--- Dataset entries Enclosed Below ---
(** * cpackget: scripts/check_copyright_notice.py

    A shallow embedding of the copyright-header checker and the proofs of
    its specified behaviour.

    The script is glue around three outside capabilities: the file size
    query [os.path.getsize], the MIME sniffer [magic.from_file] and the
    comment extractor [comment_parser.extract_comments].  Each of them is
    an oracle of the environment, and each may raise.  The script itself is
    written in a small monad that records, in order, every call made to an
    oracle and every line printed, and that carries Python exceptions. *)

From Stdlib Require Import String Ascii List ZArith Bool Lia.
Import ListNotations.
Local Open Scope string_scope.
Local Open Scope Z_scope.

(** ** Python strings *)

Module PyStr.

(** The two control characters that occur in the script's literals. *)
Definition LF : string := String "010"%char EmptyString.
Definition TAB : string := String "009"%char EmptyString.

(** [sep.join(parts)]. *)
Definition join (sep : string) (parts : list string) : string :=
  String.concat sep parts.

(** [needle in hay] on [str]: true when [needle] occurs in [hay] as a
    contiguous run of characters, compared verbatim. *)
Fixpoint str_in (needle hay : string) : bool :=
  if String.prefix needle hay then true
  else match hay with
       | EmptyString => false
       | String _ rest => str_in needle rest
       end.

(** What "occurs as a substring" means, independent of any search. *)
Definition Substring (needle hay : string) : Prop :=
  exists before after, hay = before ++ needle ++ after.

End PyStr.
Import PyStr.

(** ** The environment *)

(** An instance of Python's [Exception]: its class name and what [str(e)]
    gives, which is all the script ever looks at. *)
Record PyException : Type := mkException {
  exc_class : string;
  exc_str : string
}.

(** A call either returns a value or raises. *)
Inductive outcome (A : Type) : Type :=
| Returned (a : A)
| Raised (e : PyException).
Arguments Returned {A} a.
Arguments Raised {A} e.

(** [comment_parser.common.Comment]; the script reads [text()] only. *)
Record Comment : Type := mkComment {
  text : string;
  line_number : Z;
  is_multiline : bool
}.

(** The outside world as the script sees it. *)
Record Env : Type := mkEnv {
  env_getsize : string -> outcome Z;
  env_from_file : string -> outcome string;
  env_extract_comments : string -> string -> outcome (list Comment)
}.

(** What the script does that can be observed from outside. *)
Inductive event : Type :=
| EvGetsize (path : string)
| EvFromFile (path : string)
| EvExtract (path mime : string)
| EvPrint (line : string).

(** ** The monad of script code *)

Definition Py (A : Type) : Type := Env -> list event * outcome A.

Definition ret {A : Type} (a : A) : Py A :=
  fun _ => ([], Returned a).

Definition bind {A B : Type} (m : Py A) (k : A -> Py B) : Py B :=
  fun env =>
    match m env with
    | (t, Returned a) => let (t', r) := k a env in ((t ++ t')%list, r)
    | (t, Raised e) => (t, Raised e)
    end.

(** [try: body / except Exception as e: ...]: the exception, if any, is
    handed to the continuation as a value together with what the body did
    before raising. *)
Definition attempt {A : Type} (body : Py A) : Py (PyException + A) :=
  fun env =>
    match body env with
    | (t, Returned a) => (t, Returned (inr a))
    | (t, Raised e) => (t, Returned (inl e))
    end.

Declare Scope py_scope.
Delimit Scope py_scope with py.
Notation "x <- m ;; k" := (bind m (fun x => k))
  (at level 61, m at next level, right associativity) : py_scope.
Notation "m ;; k" := (bind m (fun _ => k))
  (at level 61, right associativity) : py_scope.
Local Open Scope py_scope.

(** [print(line)], on an output stream that accepts the line: a write that
    fails is outside the model. *)
Definition print (line : string) : Py unit :=
  fun _ => ([EvPrint line], Returned tt).

(** [os.path.getsize(path)]. *)
Definition os_path_getsize (path : string) : Py Z :=
  fun env => ([EvGetsize path], env_getsize env path).

(** [magic.from_file(path, mime=True)]. *)
Definition magic_from_file (path : string) : Py string :=
  fun env => ([EvFromFile path], env_from_file env path).

(** [comment_parser.extract_comments(path, mime=mime)]. *)
Definition extract_comments (path mime : string) : Py (list Comment) :=
  fun env => ([EvExtract path mime], env_extract_comments env path mime).

(** [for x in xs: acc = body(acc, x)]. *)
Fixpoint for_each {A S : Type} (xs : list A) (body : S -> A -> Py S) (acc : S)
  : Py S :=
  match xs with
  | [] => ret acc
  | x :: rest => acc' <- body acc x ;; for_each rest body acc'
  end.

(** Observations on a run. *)
Definition trace_of {A : Type} (m : Py A) (env : Env) : list event :=
  fst (m env).
Definition result_of {A : Type} (m : Py A) (env : Env) : outcome A :=
  snd (m env).

(** The lines written to standard output, one per [print] call. *)
Fixpoint stdout (t : list event) : list string :=
  match t with
  | [] => []
  | EvPrint line :: rest => line :: stdout rest
  | _ :: rest => stdout rest
  end.

(** The (path, mime) pairs handed to the comment extractor. *)
Fixpoint extract_calls (t : list event) : list (string * string) :=
  match t with
  | [] => []
  | EvExtract path mime :: rest => (path, mime) :: extract_calls rest
  | _ :: rest => extract_calls rest
  end.

(** The paths handed to the MIME sniffer. *)
Fixpoint sniff_calls (t : list event) : list string :=
  match t with
  | [] => []
  | EvFromFile path :: rest => path :: sniff_calls rest
  | _ :: rest => sniff_calls rest
  end.

(** ** The script *)

Definition COPYRIGHT_TEXT : string :=
  "Copyright Contributors to the cpackget project.".
Definition LICENSE_TEXT : string :=
  "SPDX-License-Identifier: Apache-2.0".

(** The diagnostics, as the f-strings build them. *)
Definition mime_error_line (filename : string) (e : PyException) : string :=
  "# Error reading MIME type of " ++ filename ++ ": " ++ exc_str e.
Definition parse_error_line (filename : string) (e : PyException) : string :=
  "# Failed to parse comments in " ++ filename ++ ": " ++ exc_str e.
Definition error_header (filename : string) : string :=
  "# Copyright check error(s) in: " ++ filename.
Definition missing_copyright_line : string :=
  TAB ++ "# Missing or invalid copyright. Expected: " ++ COPYRIGHT_TEXT.
Definition missing_license_line : string :=
  TAB ++ "# Missing or invalid license. Expected: " ++ LICENSE_TEXT.

(** [if mime_type == "text/plain": mime_type = "text/x-c++"]. *)
Definition remap_mime (mime_type : string) : string :=
  if String.eqb mime_type "text/plain" then "text/x-c++" else mime_type.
--- End of Enclosed Dataset entries ---
The problem
Copy down every line of the material above that includes the string "EmptyString".

Final answer
Definition LF : string := String "010"%char EmptyString.
Definition TAB : string := String "009"%char EmptyString.
       | EmptyString => false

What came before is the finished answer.